━━━ Records to process ━━━
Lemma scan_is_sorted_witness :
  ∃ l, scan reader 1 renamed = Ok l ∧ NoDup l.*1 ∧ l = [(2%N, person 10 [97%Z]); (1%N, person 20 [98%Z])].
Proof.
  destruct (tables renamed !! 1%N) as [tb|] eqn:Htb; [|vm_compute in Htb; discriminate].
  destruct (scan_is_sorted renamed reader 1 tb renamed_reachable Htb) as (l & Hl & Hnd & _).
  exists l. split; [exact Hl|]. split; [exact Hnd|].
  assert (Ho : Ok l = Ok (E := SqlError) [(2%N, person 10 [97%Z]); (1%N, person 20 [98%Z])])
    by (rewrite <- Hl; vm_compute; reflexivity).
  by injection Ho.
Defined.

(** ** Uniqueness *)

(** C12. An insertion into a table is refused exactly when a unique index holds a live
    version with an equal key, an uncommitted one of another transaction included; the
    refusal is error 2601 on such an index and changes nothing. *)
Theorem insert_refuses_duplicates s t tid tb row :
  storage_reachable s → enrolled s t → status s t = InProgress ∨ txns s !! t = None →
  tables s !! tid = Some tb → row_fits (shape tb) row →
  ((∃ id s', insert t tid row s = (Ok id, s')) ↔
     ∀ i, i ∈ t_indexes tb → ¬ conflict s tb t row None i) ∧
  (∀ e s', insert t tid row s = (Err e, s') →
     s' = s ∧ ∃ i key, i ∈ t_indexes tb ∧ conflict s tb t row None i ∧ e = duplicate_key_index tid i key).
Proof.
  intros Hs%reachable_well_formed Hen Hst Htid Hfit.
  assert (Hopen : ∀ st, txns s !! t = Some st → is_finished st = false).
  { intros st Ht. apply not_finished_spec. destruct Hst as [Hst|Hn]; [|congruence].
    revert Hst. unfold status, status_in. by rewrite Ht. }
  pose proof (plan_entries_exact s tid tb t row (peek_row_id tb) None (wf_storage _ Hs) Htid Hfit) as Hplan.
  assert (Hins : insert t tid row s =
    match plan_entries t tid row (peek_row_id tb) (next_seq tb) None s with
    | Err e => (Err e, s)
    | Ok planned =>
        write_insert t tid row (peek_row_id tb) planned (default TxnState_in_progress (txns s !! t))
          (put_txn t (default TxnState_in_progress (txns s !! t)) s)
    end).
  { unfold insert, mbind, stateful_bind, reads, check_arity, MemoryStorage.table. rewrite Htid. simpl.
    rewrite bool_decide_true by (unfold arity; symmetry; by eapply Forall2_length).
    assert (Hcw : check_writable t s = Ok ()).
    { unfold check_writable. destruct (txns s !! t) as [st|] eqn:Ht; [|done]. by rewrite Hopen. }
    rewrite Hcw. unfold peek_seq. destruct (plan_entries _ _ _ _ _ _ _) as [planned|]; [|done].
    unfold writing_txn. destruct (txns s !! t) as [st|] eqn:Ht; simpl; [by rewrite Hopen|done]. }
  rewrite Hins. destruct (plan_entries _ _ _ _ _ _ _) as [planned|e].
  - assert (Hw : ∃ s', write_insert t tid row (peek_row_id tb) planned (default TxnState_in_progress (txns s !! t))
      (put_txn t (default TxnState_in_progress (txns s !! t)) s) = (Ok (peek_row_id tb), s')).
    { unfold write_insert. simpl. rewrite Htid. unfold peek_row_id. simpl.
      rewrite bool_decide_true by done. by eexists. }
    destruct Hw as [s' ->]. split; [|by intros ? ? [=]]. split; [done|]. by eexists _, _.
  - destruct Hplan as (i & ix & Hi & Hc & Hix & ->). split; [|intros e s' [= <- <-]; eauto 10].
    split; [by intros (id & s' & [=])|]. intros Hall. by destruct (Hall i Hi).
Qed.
━━━
Work to complete: Using the listing above, list every line in which the string "reader" occurs.

Result for this task:
  ∃ l, scan reader 1 renamed = Ok l ∧ NoDup l.*1 ∧ l = [(2%N, person 10 [97%Z]); (1%N, person 20 [98%Z])].
  destruct (scan_is_sorted renamed reader 1 tb renamed_reachable Htb) as (l & Hl & Hnd & _).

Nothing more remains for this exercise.